--- WHAT TO WORK ON ---
Go to the line in the entries below that holds "getTool IDEATE_API_URL fetch" and repeat exactly from there through the line that holds "notFalse config delete", inclusive.

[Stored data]

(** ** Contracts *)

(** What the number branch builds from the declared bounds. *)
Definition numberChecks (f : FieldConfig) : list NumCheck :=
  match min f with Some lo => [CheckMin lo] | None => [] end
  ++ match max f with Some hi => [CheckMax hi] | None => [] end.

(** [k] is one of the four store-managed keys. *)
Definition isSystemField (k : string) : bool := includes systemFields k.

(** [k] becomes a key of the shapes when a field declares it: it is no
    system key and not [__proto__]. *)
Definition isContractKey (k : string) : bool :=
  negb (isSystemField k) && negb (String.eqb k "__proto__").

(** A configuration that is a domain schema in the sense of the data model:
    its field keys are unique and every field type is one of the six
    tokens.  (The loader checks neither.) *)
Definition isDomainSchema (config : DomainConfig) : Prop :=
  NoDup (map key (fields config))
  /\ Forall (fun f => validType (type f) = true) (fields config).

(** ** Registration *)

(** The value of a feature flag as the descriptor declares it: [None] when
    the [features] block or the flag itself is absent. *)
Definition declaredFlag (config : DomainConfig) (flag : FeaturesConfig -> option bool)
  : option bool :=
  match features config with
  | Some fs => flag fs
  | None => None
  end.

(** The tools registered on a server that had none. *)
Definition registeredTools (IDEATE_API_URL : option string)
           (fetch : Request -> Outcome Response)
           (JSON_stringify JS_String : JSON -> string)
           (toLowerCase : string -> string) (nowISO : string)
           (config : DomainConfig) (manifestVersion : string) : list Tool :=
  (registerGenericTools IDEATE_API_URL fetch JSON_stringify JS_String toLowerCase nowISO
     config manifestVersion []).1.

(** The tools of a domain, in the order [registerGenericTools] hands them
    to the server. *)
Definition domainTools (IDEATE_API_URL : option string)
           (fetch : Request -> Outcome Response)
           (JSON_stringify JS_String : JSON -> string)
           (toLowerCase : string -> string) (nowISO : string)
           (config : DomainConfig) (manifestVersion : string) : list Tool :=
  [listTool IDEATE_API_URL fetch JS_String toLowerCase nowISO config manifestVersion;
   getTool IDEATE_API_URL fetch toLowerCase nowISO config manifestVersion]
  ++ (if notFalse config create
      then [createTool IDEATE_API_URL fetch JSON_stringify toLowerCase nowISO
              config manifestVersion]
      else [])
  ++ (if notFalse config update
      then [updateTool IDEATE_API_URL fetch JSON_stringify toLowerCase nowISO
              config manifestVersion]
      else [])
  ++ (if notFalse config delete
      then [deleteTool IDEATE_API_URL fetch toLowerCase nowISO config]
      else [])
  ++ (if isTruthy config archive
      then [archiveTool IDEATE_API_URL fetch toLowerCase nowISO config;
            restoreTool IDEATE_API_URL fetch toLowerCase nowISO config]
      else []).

--- REPLY TO THE EXERCISE ---
   getTool IDEATE_API_URL fetch toLowerCase nowISO config manifestVersion]
  ++ (if notFalse config create
      then [createTool IDEATE_API_URL fetch JSON_stringify toLowerCase nowISO
              config manifestVersion]
      else [])
  ++ (if notFalse config update
      then [updateTool IDEATE_API_URL fetch JSON_stringify toLowerCase nowISO
              config manifestVersion]
      else [])
  ++ (if notFalse config delete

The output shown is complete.